Clearly, the press went overboard in its around-the-clock coverage of the right-to-die case. But at this point, that type of exploitation is almost to be expected from news organizations, particularly television, desperate for compelling narratives that can be stretched out for days or weeks at a time. And it's not fair to suggest that the Schiavo story was a manufactured one, or that it didn't spark genuine interest. It did.

What is telling about the excessive coverage is how right-wing activists, with heavy-hitter help from Washington, were able to lead the press around, as if on a leash, for nearly two weeks as they pumped up what had been a long-simmering (seven years) family legal dispute and turned it into the most-covered story since a tsunami in Asia three months ago left approximately 300,000 people dead or missing. In the past two weeks the cable outlets and networks have mentioned "Schiavo" more than 15,000 times. By comparison, during the two weeks following the Asian humanitarian crisis, those same outlets mentioned "tsunami" approximately 9,000 times, according to TVEyes, the digital monitoring service. (As for television's long-forgotten Iraq war, it garnered just 2,900 TV mentions over the two weeks that Schiavo mania ran rampant.)

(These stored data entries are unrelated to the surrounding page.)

Lemma handle_wt_capsule_kept id cap k c : conn_wf k c ->
  wp k (handle_wt_capsule id cap) c (fun _ c' => bufs_kept c c').
Proof.
  intros Hw. destruct cap as [e m| |v|b v|v|b v|t p]; cbn [handle_wt_capsule].
  - by apply terminate_kept.
  - apply wp_modify.
    + repeat case_match; auto with conn.
    + repeat case_match; auto with conn.
    + destruct (wt_sessions c !! id) as [s|] eqn:E; [|by apply bufs_kept_same].
      assert (bufs_kept c (drain_session id c)).
      { intros j s'. cbn. intros Hj%lookup_alter_Some. destruct Hj as [(<- & s1 & Hs & ->)|[_ Hs]]; eauto. }
      destruct (ws_state s); try done; by apply bufs_kept_same.
  - apply wp_modify; case_match; auto with conn; by apply bufs_kept_same.
  - apply wp_modify; case_match; auto with conn; by apply bufs_kept_same.
  - apply wp_modify; case_match; auto with conn; by apply bufs_kept_same.
  - apply wp_modify; case_match; auto with conn; by apply bufs_kept_same.
  - case_match; [by apply terminate_kept|]. by apply wp_done, bufs_kept_same.
Qed.

Lemma wt_capsule_loop_wp id fuel : forall k c, conn_wf k c ->
  (forall s, wt_sessions c !! id = Some s -> (length (capsule_buf s) < fuel)%nat) -> (0 < fuel)%nat ->
  wp k (wt_capsule_loop fuel id) c (fun _ _ => True).
Proof.
  induction fuel as [|fuel IH]; intros k c Hw Hf H0; [lia|]. cbn [wt_capsule_loop]. wp_step.
  destruct (wt_sessions c !! id) as [s|] eqn:E; [|by wp_steps].
  destruct (is_empty_bytes (capsule_buf s)); [by wp_steps|].
  destruct (session_at _ _ Hw _ _ E) as [_ Hs].
  destruct (decode_capsule _) as [[[cap n]|]|] eqn:Hd; [|by wp_steps..].
  apply decode_capsule_sound in Hd as (_ & _ & Hn); [|apply Hs].
  apply wp_modify_bind; [|auto with conn|intros Hw1].
  { apply update_session_wf; [done|]. intros s' Hs' Hwf. apply set_capsule_buf_wf; [done|]. apply bytes_ok_drop, Hs. }
  eapply wp_seq; [by apply handle_wt_capsule_kept|]. intros [] c2 Hw2 _ Hk. wp_step.
  apply IH; [done| |].
  - intros s2 Hs2. apply Hk in Hs2 as (s1 & Hs1 & ->). cbn in Hs1.
    rewrite lookup_alter_eq, E in Hs1. injection Hs1 as <-. cbn. specialize (Hf s eq_refl).
    pose proof (len_drop n (capsule_buf s) ltac:(lia)). unfold len in *. lia.
  - specialize (Hf s eq_refl). unfold len in Hn. lia.
Qed.

Lemma append_capsule_wf data s : bytes_ok data -> session_wf s -> session_wf (append_capsule_data data s).
Proof. intros Hd Hs. apply set_capsule_buf_wf; [done|]. apply bytes_ok_app. split; [apply Hs|done]. Qed.

Lemma process_wt_capsule_data_safe id data : bytes_ok data -> safe (process_wt_capsule_data id data).
Proof.
  intros Hd k c Hw. unfold process_wt_capsule_data. wp_step.
  destruct (wt_sessions c !! id) as [s|] eqn:E; [|by wp_steps].
  apply wp_modify_bind; [|auto with conn|intros Hw1].
  { apply update_session_wf; [done|]. intros s' _. by apply append_capsule_wf. }
  apply wt_capsule_loop_wp; [done| |lia]. intros s1. cbn. rewrite lookup_alter_eq, E. intros [= <-]. cbn. lia.
Qed.

(** A call of an action that is safe, in the middle and at the end. *)
Ltac wp_call H := eapply wp_safe; [eapply H|assumption|intros ? ? ? ?].
Lemma safe_wp {A} (m : action A) k c : safe m -> conn_wf k c -> wp k m c (fun _ _ => True).
Proof. auto. Qed.

Lemma handle_wt_data_frame_wp id data k c : bytes_ok data -> is_Some (streams c !! id) -> conn_wf k c ->
  wp k (handle_wt_data_frame id data) c (fun _ _ => True).
Proof.
  intros Hd [st Hst] Hw. unfold handle_wt_data_frame. wp_step. case_match.
  { eapply wp_expect_bind; [done|]. wp_steps. }
  destruct (wt_sessions c !! id) as [s|] eqn:E; [|by wp_steps]. destruct (ws_state s).
  - case_bool_decide; [by wp_steps|]. case_bool_decide; [|by wp_steps]. wp_step.
    apply wp_modify_bind; [|auto with conn|intros; by wp_steps].
    apply update_session_wf; [done|]. intros s' _. by apply append_capsule_wf.
  - wp_call process_wt_capsule_data_safe; [done|]. by wp_steps.
  - wp_call process_wt_capsule_data_safe; [done|]. by wp_steps.
  - by wp_steps.
Qed.

Lemma delete_deferred_wf k c id : conn_wf k c -> conn_wf k (set_deferred_wt_connects (delete id (deferred_wt_connects c)) c).
Proof.
  intros Hw. wf_keep; [by apply map_Forall_delete|]. etrans; [|exact w_deferred_size].
  apply inj_le. rewrite map_size_delete. case_match; unfold Datatypes.id; lia.
Qed.
Lemma delete_deferred_ev c m : evolves c (set_deferred_wt_connects m c).
Proof. ev_keep. Qed.
#[export] Hint Resolve delete_deferred_wf delete_deferred_ev : conn.

Lemma handle_wt_stream_end_safe id : safe (handle_wt_stream_end id).
Proof.
  intros k c Hw. unfold handle_wt_stream_end. wp_step. case_match; [by wp_steps|].
  destruct (wt_sessions c !! id) as [s|]; [|by wp_steps]. case_bool_decide; [by wp_steps|]. wp_step.
  wp_call terminate_safe. by wp_steps.
Qed.

Lemma take_offer_same headers s : same_buffers s (take_offer headers s).
Proof. unfold take_offer. by case_match. Qed.

Lemma stream_wf_same s s' : rq_recv_buf s' = rq_recv_buf s -> rq_send_buf s' = rq_send_buf s ->
  rq_recv_body s' = rq_recv_body s -> stream_wf s -> stream_wf s'.
Proof. intros H1 H2 H3 []. split; by rewrite ?H1, ?H2, ?H3. Qed.

Lemma register_wf k c id headers : conn_wf k c -> varint_ok id -> conn_wf k (register_wt_connect_session id headers c).
Proof.
  intros Hw Hi. unfold register_wt_connect_session. case_match; [done|].
  apply update_stream_wf; [|by intros s; apply stream_wf_same].
  apply insert_session_wf; [done..|]. apply (same_buffers_wf _ _ (take_offer_same _ _)).
  destruct (wt_sessions c !! id) eqn:E; [apply (session_at _ _ Hw _ _ E)|apply wt_session_new_wf].
Qed.
Lemma register_ev c id headers : evolves c (register_wt_connect_session id headers c).
Proof. unfold register_wt_connect_session. case_match; ev_keep. Qed.

Lemma establish_wf k c id : conn_wf k c -> conn_wf k (fst (establish_session id c)).
Proof.
  intros Hw. unfold establish_session. destruct (wt_sessions c !! id) eqn:E; [|done]. case_bool_decide; [|done].
  destruct (session_at _ _ Hw _ _ E). apply insert_session_wf; [done..|].
  eapply same_buffers_wf; [|eassumption]. etrans; [|apply set_ws_state_same].
  case_match; [|done]. etrans; [|apply initialize_flow_control_same]. done.
Qed.
Lemma establish_ev c id : evolves c (fst (establish_session id c)).
Proof. unfold establish_session. conn_auto. Qed.
Lemma announce_wf k c id : conn_wf k c -> conn_wf k (fst (announce_session id c)).
Proof. unfold announce_session. auto with conn. Qed.
Lemma announce_ev c id : evolves c (fst (announce_session id c)).
Proof. unfold announce_session. etrans; [apply push_wt_ev|apply deliver_ev]. Qed.
#[export] Hint Resolve register_wf register_ev establish_wf establish_ev announce_wf announce_ev : conn.

Lemma handle_wt_connect_response_safe id headers : safe (handle_wt_connect_response id headers).
Proof.
  intros k c Hw. unfold handle_wt_connect_response. wp_step. case_match; [by wp_steps|]. do 2 wp_step.
  case_match; [by apply terminate_safe|]. apply wp_method_bind; [auto with conn..|intros Hw1].
  case_match; [by wp_steps|]. apply wp_modify_bind; [|auto with conn|intros Hw2].
  { apply update_stream_wf; [done|]. intros s. by apply stream_wf_same. }
  apply wp_method_bind; [auto with conn..|intros Hw3]. case_match; [by apply terminate_safe|by wp_steps].
Qed.

Lemma process_buffered_capsules_safe id : safe (process_buffered_capsules id).
Proof.
  intros k c Hw. unfold process_buffered_capsules.
  destruct (process_wt_capsule_data_safe id [] (Forall_nil_2 _) k c Hw) as (c' & r & Hm & Hw' & He & _).
  unfold wp. rewrite Hm. destruct r as [[]|e]; [by exists c', (Ok ())|].
  assert (wp k (terminate_wt_session id;; throw e : action unit) c' (fun _ _ => True)) as (c2 & r2 & ? & ? & ? & ?).
  { wp_call terminate_safe. by wp_steps. }
  exists c2, r2. split_and!; try done. by etrans.
Qed.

Conservatives not only launched the story but were able to frame it and, at times, narrate it almost exclusively, as reporters and pundits, afraid of being tagged as liberal or anti-religion, were overly cautious about confronting pro-life Schiavo supporters about obvious factual errors in some of their statements. (Dr. Ronald Cranford, one of the two neurologists selected by Michael Schiavo to examine Terri, did not suffer the fools quite so gladly, however. Appearing on MSNBC on Monday, Cranford undressed host Joe Scarborough, who had been spinning fiction on behalf of pro-life supporters for days: "You don't have any idea what you are talking about," Cranford said.)

As the story played out on Page 1 nationwide, the press served as a platform for pro-life protesters. They were invited to sound off against tyrannical judges and Nazi-like politicians and denigrate Michael Schiavo at will while reporters eagerly transcribed protesters' personal -- and often outrageous -- attacks, yet never dared to use the word "radical" to describe their actions.

And when it became clear that Americans were overwhelmingly opposed to the unprecedented intervention by Congress and the president, the press quietly looked the other way, once again proving that the Bush White House doesn't have to worry about bad press -- Beltway reporters still seem unwilling, or incapable, of delivering it.

Thursday afternoon, CNN began running a promo for its prime-time Schiavo special, "Life and Death: American Speaks Out." Based on the rapid-fire images in the ad -- one after another of pro-life protesters and spokesmen for various conservative groups -- a better title might have been "Life and Death: America's Conservative Minority Speaks Out."

The Schiavo coverage was reminiscent of what followed the death last year of former President Ronald Reagan, when CNN and other news outlets simply handed over their airtime to conservatives for days at a time.

The Schiavo coverage started off with a strikingly deferential tone. For instance, on March 22 CNN's John King, interviewing Sen. Arlen Specter, R-Pa., chairman of the Senate Judiciary Committee, said, "You say Congress has the authority. I don't think anyone questions that, that Congress has the authority to grant federal jurisdiction for this case, if you will." That statement was false -- legions of legal scholars have noted that Congress has no authority to pass legislation in a specific legal case that effectively trumps state court findings.

Again and again CNN in particular seemed to do its best to accommodate the Pinellas Park noisemakers. Last week host Miles O'Brien adopted pro-life protesters' language and began referring to Michael Schiavo as the "estranged husband." As Media Matters for America noted, on March 24, CNN host Daryn Kagan said there are "a lot of people in this country agreeing with [pro-life protesters] that this would be a death without dignity." Kagan added that there are "strong, divided opinions across the country." Yet poll after poll showed that Americans were not strongly divided on this issue, and that most did not believe removing Schiavo's feeding tube would mean death without dignity.